» **Required work**
Pick out every line in the data below that holds "chars".

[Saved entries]
----------------

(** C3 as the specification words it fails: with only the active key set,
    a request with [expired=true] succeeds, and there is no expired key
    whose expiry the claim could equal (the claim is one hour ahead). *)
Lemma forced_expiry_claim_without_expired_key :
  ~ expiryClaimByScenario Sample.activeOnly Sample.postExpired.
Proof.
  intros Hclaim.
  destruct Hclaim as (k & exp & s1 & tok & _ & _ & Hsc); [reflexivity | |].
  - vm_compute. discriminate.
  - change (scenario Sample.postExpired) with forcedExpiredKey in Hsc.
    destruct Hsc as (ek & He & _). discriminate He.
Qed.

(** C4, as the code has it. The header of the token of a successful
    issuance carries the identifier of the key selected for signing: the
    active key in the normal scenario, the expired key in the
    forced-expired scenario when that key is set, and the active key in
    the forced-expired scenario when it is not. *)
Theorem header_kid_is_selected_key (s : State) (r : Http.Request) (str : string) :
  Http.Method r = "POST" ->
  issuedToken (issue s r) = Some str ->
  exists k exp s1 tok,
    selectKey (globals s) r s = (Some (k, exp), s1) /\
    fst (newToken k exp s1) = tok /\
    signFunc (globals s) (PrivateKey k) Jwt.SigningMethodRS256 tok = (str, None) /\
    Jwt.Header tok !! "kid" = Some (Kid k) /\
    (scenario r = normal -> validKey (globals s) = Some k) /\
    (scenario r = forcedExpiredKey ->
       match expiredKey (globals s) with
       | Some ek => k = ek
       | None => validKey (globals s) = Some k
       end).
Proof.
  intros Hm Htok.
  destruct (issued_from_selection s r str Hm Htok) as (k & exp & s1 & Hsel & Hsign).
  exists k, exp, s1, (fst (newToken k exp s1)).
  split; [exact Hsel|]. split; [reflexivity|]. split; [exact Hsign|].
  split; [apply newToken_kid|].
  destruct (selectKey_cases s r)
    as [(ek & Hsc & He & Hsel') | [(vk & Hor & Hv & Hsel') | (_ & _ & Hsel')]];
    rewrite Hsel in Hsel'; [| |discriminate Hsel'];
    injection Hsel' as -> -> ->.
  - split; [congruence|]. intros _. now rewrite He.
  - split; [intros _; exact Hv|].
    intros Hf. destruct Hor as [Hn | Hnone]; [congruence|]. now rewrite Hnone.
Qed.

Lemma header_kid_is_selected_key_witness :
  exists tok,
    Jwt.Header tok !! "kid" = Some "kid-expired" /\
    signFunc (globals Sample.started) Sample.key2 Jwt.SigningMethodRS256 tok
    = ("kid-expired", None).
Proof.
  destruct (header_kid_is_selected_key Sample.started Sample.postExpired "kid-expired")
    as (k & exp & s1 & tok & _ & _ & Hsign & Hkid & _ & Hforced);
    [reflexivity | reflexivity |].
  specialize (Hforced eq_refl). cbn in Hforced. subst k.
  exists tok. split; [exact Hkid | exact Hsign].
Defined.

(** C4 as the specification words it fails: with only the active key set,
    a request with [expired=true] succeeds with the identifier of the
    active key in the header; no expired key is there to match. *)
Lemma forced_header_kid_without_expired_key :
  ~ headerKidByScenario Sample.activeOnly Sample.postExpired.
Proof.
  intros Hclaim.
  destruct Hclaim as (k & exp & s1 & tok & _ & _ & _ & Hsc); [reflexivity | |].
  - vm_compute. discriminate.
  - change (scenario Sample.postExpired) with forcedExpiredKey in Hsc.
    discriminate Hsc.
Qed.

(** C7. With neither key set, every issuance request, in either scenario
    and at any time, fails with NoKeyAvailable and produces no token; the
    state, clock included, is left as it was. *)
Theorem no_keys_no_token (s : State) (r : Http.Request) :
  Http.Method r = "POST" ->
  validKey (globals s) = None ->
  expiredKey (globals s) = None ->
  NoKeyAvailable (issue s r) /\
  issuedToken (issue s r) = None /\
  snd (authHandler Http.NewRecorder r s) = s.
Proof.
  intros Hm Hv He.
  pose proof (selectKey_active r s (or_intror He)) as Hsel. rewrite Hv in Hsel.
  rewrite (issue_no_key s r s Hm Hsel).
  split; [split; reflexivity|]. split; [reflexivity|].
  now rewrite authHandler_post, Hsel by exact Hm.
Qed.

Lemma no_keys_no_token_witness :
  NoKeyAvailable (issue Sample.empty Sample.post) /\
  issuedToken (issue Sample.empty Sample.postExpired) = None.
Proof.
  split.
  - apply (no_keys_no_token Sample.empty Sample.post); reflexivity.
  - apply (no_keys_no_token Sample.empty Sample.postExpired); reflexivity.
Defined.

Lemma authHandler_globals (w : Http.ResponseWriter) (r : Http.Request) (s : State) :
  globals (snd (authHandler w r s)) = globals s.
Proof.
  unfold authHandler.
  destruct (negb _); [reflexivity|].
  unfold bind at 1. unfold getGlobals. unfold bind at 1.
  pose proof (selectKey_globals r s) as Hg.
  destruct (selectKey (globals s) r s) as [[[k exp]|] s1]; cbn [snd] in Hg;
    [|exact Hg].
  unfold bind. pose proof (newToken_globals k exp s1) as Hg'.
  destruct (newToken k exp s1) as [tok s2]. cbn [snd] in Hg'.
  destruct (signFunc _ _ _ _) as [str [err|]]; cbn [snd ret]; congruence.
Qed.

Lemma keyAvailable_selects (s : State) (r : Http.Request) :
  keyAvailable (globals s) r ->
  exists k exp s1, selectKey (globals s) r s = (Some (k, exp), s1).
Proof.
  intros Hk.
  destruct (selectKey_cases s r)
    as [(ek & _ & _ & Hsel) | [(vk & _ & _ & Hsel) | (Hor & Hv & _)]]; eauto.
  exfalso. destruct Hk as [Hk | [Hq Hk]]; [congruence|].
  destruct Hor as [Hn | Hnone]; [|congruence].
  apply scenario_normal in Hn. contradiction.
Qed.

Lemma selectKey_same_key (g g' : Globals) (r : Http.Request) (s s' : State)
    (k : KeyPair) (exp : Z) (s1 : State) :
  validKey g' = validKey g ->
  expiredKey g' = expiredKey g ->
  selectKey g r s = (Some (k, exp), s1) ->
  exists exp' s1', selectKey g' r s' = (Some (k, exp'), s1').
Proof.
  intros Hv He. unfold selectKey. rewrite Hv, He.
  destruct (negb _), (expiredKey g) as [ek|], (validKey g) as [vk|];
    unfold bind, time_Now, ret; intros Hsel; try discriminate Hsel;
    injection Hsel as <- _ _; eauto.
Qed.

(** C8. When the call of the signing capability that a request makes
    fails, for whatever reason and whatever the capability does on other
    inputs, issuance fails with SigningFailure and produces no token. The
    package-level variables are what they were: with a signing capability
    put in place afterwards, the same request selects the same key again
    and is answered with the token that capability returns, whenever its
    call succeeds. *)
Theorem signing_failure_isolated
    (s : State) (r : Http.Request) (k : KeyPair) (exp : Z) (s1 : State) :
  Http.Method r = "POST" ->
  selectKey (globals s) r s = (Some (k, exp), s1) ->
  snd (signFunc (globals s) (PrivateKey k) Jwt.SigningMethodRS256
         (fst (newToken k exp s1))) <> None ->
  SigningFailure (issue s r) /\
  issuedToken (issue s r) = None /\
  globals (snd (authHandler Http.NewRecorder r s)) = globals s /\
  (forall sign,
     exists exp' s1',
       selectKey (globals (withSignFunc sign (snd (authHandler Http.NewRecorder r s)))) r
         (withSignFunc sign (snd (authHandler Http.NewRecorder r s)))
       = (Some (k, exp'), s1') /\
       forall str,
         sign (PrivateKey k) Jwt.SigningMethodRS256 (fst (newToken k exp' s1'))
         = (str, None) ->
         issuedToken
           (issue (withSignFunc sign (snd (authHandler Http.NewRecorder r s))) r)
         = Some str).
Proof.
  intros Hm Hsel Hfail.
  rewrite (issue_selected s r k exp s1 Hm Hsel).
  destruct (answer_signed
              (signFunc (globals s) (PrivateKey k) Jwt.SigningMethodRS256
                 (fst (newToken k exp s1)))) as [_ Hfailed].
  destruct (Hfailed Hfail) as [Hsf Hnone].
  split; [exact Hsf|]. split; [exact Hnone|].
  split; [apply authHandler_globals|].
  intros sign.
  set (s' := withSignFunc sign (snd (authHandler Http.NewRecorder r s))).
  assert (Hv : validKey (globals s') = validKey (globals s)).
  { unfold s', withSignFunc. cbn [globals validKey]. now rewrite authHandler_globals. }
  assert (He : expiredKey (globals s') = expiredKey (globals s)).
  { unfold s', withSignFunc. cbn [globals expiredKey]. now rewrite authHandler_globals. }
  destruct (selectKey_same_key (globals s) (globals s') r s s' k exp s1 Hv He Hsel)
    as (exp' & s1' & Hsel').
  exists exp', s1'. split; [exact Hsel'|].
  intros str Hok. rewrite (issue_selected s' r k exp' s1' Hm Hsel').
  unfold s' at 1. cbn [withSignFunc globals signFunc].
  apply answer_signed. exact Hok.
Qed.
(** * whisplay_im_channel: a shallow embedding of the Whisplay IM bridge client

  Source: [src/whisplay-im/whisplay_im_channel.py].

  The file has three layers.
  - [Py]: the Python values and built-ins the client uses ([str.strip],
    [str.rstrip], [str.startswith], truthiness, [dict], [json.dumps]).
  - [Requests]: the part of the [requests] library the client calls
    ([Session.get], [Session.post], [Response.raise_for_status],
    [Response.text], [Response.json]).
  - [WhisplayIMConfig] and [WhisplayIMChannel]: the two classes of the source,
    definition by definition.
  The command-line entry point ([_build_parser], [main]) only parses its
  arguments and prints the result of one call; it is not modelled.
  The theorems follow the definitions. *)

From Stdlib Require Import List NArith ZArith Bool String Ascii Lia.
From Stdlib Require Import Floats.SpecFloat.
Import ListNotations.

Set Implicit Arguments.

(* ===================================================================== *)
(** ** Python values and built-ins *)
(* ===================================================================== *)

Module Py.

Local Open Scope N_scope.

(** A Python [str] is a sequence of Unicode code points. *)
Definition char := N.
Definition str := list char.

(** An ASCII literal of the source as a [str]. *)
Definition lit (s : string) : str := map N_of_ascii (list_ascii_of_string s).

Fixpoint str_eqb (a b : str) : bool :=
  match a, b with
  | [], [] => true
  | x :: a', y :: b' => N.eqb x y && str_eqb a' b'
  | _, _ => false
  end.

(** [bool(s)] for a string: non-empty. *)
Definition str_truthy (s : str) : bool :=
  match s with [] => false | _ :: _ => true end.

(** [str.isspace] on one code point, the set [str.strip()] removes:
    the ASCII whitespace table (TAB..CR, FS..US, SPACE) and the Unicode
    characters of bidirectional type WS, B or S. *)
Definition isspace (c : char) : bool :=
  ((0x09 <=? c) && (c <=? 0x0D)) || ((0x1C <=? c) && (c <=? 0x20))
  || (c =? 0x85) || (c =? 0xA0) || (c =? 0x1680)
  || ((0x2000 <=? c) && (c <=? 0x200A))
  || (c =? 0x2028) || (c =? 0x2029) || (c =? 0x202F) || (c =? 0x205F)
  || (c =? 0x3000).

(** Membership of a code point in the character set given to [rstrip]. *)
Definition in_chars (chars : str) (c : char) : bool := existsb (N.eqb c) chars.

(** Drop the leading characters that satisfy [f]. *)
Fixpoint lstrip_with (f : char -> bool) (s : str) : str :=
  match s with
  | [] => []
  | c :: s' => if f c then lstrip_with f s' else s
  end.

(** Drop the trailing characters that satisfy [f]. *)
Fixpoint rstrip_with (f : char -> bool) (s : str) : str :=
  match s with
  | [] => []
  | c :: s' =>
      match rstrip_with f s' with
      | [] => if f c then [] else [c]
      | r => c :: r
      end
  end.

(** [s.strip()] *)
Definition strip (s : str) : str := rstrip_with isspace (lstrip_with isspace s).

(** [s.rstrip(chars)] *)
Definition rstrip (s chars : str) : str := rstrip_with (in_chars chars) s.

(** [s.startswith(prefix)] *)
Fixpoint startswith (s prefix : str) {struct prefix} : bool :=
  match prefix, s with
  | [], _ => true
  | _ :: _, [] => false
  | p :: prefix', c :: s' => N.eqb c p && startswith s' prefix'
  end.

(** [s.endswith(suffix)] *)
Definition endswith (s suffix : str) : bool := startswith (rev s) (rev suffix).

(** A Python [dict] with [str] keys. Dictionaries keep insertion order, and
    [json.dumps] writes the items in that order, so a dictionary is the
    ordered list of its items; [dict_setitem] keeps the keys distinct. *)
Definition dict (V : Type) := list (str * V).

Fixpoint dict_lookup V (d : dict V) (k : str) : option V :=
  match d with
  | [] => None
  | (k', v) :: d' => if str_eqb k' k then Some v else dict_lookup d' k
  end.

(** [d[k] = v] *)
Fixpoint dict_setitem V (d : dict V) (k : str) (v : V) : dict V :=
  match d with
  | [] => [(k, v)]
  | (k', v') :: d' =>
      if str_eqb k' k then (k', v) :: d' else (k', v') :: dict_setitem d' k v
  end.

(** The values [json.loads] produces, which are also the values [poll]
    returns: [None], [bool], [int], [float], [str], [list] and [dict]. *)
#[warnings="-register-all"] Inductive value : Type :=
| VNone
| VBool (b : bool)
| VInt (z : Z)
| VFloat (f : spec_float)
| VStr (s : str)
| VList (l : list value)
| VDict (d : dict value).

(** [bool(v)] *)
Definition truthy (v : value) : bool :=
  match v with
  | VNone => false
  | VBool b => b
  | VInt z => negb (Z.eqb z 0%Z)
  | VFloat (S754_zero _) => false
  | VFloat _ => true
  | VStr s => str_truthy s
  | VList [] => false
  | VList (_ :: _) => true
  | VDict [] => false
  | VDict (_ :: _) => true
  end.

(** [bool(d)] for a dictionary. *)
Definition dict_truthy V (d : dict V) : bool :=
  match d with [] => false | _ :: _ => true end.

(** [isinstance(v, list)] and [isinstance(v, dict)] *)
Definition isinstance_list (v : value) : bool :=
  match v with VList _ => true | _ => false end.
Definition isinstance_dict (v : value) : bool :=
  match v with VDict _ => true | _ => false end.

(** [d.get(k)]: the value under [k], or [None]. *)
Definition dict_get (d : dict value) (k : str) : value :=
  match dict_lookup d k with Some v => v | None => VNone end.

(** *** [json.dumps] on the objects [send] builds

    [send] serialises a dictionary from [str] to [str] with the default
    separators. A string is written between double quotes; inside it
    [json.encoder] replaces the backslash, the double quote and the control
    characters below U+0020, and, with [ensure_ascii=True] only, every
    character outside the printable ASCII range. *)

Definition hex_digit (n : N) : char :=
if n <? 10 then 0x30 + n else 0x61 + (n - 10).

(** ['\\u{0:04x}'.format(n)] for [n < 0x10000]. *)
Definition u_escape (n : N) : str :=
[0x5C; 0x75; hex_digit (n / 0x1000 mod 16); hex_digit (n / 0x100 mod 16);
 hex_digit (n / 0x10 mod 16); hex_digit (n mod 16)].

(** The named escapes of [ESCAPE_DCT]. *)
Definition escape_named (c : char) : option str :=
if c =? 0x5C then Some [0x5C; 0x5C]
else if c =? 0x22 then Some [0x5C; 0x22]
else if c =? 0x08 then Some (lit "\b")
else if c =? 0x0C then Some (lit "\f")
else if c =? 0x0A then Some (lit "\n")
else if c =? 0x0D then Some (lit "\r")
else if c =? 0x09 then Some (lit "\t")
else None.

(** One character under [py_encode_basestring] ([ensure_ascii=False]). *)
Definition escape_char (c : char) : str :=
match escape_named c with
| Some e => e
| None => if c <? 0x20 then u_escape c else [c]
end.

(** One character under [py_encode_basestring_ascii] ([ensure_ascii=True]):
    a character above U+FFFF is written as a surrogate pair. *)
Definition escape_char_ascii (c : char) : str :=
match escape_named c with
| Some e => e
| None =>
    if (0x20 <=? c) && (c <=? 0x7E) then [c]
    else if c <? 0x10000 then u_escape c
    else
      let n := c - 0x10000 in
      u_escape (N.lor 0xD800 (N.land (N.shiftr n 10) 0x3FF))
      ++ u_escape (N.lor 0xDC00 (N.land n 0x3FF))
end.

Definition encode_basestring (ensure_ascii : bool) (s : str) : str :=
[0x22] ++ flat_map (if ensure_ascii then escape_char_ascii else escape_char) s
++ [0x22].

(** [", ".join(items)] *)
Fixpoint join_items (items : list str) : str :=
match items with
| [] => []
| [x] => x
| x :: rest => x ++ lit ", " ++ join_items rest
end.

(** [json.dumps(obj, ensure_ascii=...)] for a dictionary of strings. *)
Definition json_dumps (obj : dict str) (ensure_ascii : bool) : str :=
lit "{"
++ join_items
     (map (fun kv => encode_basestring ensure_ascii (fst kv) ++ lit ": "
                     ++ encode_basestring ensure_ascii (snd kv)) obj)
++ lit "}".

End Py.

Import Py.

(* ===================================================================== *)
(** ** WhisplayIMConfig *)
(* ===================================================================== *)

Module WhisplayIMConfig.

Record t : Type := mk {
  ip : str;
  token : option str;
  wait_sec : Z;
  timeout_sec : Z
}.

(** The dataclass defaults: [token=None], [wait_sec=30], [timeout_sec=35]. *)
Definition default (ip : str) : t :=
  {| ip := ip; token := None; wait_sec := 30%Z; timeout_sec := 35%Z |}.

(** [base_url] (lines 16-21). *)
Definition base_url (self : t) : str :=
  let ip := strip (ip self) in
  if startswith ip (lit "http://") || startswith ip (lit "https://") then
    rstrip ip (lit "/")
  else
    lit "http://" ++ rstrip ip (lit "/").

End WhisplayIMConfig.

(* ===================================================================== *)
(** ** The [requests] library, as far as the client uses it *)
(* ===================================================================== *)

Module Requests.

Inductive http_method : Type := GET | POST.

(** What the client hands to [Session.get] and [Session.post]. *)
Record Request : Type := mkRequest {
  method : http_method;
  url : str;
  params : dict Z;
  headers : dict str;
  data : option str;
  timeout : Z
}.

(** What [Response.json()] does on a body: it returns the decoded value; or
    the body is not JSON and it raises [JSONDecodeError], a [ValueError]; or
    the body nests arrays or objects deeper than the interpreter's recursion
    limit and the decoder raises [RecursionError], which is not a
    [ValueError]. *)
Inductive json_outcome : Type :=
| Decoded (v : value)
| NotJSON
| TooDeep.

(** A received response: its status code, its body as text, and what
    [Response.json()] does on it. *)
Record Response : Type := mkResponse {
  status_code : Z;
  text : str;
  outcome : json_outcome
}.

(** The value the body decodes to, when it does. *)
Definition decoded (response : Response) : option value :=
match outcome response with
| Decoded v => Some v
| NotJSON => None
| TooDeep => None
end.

----------------

» **Response for this exercise**
Definition in_chars (chars : str) (c : char) : bool := existsb (N.eqb c) chars.
(** [s.rstrip(chars)] *)
Definition rstrip (s chars : str) : str := rstrip_with (in_chars chars) s.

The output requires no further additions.